Every line of the records below from the line with "intros [= <- <- <-] _." up to and including the line with "by rewrite Hreq" must be reproduced exactly, and no line outside that range.

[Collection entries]
>>>
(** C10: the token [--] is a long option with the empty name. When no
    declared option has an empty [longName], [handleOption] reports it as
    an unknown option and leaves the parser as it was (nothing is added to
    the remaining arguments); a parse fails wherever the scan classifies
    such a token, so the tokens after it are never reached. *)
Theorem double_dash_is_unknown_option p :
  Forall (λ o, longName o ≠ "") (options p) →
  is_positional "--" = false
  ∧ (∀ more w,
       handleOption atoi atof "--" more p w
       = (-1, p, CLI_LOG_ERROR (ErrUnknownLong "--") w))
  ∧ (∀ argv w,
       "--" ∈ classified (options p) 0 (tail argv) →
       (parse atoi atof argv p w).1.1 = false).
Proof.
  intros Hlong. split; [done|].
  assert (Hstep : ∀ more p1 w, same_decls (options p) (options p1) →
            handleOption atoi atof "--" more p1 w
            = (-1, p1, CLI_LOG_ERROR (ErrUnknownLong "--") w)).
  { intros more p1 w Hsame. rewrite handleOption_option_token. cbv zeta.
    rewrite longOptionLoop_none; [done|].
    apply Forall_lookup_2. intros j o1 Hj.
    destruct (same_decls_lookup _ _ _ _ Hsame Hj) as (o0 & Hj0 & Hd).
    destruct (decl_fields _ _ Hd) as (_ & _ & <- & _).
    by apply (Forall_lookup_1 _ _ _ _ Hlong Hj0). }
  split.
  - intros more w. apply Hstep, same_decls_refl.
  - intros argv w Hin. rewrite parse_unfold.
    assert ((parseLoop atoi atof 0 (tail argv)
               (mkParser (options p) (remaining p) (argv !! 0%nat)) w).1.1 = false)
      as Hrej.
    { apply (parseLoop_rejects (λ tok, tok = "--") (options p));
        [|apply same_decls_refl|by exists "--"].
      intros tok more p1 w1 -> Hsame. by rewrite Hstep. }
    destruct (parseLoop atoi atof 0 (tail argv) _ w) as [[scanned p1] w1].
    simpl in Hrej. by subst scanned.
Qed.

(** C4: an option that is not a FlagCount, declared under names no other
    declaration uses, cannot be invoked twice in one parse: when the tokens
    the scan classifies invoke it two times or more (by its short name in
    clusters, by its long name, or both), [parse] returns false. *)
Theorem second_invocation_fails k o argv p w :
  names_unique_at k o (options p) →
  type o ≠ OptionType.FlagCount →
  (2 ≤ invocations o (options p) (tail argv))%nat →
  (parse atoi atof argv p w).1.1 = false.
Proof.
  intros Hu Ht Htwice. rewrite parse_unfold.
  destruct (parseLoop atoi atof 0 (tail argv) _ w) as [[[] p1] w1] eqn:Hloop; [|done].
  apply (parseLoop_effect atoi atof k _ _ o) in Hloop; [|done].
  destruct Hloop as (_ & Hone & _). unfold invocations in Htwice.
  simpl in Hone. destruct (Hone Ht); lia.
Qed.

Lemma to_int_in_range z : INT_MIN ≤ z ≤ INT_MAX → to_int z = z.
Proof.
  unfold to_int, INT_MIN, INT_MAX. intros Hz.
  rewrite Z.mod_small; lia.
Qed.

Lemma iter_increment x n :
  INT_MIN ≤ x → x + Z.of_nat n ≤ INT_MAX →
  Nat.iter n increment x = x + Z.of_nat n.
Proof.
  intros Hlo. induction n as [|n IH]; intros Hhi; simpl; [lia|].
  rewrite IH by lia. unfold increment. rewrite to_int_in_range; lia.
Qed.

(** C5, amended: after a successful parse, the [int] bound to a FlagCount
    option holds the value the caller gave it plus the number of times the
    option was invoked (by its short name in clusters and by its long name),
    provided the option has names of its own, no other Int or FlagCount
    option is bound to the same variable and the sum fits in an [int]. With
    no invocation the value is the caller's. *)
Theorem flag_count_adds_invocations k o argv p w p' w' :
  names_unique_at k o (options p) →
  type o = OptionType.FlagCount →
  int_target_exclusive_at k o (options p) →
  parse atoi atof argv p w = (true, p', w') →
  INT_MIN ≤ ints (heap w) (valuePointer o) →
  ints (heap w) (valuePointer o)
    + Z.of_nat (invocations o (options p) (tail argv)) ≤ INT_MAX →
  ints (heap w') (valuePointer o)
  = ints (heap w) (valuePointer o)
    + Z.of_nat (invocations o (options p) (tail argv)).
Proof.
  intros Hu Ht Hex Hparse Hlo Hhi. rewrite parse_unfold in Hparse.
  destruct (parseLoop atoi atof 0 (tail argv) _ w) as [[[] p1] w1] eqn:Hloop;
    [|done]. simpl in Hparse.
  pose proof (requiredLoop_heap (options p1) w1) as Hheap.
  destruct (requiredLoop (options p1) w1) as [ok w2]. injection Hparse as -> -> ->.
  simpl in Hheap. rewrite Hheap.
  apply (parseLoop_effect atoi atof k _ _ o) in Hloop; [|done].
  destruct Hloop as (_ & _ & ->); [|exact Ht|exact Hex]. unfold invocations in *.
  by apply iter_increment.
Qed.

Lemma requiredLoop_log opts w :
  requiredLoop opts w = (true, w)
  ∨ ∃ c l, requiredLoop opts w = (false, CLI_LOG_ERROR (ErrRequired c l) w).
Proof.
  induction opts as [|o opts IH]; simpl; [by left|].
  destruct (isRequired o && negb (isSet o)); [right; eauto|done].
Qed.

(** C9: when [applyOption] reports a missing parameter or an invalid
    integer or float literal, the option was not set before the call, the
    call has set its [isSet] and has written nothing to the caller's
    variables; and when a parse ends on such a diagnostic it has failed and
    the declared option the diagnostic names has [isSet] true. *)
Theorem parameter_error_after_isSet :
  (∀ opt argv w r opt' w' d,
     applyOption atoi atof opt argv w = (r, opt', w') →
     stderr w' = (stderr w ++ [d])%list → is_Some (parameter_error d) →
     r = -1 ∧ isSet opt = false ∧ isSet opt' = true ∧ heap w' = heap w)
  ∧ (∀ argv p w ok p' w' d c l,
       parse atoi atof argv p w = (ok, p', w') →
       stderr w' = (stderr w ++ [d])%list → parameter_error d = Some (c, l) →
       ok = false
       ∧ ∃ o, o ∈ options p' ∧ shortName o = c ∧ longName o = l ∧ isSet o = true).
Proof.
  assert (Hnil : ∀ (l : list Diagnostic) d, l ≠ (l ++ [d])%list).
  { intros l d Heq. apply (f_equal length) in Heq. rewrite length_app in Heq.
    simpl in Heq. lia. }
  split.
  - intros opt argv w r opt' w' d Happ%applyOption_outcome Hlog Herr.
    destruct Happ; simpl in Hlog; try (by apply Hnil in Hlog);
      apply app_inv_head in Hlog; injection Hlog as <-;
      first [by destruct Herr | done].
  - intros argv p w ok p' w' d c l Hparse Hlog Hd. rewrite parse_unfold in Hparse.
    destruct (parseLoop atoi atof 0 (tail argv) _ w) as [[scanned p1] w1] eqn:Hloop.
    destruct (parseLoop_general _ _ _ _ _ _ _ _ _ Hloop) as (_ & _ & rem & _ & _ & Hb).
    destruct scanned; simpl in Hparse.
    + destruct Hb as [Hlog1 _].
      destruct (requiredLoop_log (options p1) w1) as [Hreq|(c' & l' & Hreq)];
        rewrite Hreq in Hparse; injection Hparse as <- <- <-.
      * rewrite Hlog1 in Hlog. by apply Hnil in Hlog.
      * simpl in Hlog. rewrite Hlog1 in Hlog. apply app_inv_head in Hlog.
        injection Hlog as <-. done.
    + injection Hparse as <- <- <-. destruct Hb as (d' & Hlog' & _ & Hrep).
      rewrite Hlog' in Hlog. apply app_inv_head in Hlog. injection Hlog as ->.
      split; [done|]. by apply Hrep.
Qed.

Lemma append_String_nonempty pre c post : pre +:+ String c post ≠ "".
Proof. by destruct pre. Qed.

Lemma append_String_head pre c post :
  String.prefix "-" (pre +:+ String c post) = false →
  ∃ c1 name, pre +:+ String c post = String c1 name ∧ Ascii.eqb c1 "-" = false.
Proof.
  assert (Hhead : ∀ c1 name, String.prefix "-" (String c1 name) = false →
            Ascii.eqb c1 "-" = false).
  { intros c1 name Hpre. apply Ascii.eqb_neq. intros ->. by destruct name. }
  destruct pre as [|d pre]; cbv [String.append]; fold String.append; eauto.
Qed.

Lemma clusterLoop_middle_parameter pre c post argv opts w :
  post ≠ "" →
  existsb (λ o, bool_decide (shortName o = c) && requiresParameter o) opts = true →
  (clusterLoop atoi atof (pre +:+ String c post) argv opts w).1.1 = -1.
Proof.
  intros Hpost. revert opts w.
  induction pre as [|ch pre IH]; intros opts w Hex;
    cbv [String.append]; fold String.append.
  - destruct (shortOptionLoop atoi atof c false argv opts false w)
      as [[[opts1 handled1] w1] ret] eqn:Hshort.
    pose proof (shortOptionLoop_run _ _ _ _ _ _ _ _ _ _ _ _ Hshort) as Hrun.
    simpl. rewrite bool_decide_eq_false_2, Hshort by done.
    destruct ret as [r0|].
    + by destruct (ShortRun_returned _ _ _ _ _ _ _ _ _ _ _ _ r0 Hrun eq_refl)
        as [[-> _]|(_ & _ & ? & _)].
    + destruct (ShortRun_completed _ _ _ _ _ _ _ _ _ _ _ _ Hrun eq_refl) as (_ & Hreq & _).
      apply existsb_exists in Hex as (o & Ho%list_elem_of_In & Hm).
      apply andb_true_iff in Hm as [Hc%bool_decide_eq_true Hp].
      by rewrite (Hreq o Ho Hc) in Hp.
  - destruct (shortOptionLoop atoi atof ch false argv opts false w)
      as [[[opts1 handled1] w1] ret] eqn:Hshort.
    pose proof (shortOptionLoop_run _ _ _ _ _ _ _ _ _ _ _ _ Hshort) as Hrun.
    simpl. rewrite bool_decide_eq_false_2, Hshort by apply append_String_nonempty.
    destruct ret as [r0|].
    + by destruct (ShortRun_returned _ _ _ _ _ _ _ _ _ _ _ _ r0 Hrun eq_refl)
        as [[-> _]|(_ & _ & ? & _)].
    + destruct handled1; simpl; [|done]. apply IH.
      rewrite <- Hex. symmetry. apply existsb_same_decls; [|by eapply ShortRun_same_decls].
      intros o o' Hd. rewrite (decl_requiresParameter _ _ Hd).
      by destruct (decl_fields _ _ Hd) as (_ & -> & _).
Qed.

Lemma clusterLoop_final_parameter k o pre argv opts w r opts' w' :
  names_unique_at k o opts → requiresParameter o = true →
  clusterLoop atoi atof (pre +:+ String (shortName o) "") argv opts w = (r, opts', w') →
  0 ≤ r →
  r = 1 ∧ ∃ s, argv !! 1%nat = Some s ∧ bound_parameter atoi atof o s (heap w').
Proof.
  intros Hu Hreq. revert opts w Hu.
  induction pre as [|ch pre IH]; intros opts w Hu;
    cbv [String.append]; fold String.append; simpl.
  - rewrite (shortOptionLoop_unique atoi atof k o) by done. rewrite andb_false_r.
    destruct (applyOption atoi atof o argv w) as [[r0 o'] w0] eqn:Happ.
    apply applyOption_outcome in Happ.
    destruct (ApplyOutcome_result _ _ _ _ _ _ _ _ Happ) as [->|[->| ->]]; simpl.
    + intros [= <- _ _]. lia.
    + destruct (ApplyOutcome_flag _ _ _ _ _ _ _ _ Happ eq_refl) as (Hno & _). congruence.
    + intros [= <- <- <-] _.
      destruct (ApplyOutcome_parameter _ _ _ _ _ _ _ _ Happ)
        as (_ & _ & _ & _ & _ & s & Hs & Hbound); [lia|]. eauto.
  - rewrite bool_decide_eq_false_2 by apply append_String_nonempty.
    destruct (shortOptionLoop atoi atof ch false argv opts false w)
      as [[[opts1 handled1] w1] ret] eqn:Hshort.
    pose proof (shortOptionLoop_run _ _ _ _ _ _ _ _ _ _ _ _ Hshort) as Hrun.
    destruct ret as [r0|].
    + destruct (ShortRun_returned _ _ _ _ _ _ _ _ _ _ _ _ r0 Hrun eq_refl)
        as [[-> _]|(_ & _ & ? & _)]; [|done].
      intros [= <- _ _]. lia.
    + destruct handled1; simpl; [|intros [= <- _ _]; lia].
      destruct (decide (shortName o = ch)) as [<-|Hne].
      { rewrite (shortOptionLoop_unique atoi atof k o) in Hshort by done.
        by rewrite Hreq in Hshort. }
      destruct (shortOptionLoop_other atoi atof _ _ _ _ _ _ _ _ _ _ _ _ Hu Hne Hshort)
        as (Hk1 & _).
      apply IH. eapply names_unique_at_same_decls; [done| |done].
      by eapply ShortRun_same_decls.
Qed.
<<<
• TASK RESPONSE:
    + intros [= <- <- <-] _.
      destruct (ApplyOutcome_parameter _ _ _ _ _ _ _ _ Happ)
        as (_ & _ & _ & _ & _ & s & Hs & Hbound); [lia|]. eauto.
  - rewrite bool_decide_eq_false_2 by apply append_String_nonempty.
    destruct (shortOptionLoop atoi atof ch false argv opts false w)
      as [[[opts1 handled1] w1] ret] eqn:Hshort.
    pose proof (shortOptionLoop_run _ _ _ _ _ _ _ _ _ _ _ _ Hshort) as Hrun.
    destruct ret as [r0|].
    + destruct (ShortRun_returned _ _ _ _ _ _ _ _ _ _ _ _ r0 Hrun eq_refl)
        as [[-> _]|(_ & _ & ? & _)]; [|done].
      intros [= <- _ _]. lia.
    + destruct handled1; simpl; [|intros [= <- _ _]; lia].
      destruct (decide (shortName o = ch)) as [<-|Hne].
      { rewrite (shortOptionLoop_unique atoi atof k o) in Hshort by done.
        by rewrite Hreq in Hshort. }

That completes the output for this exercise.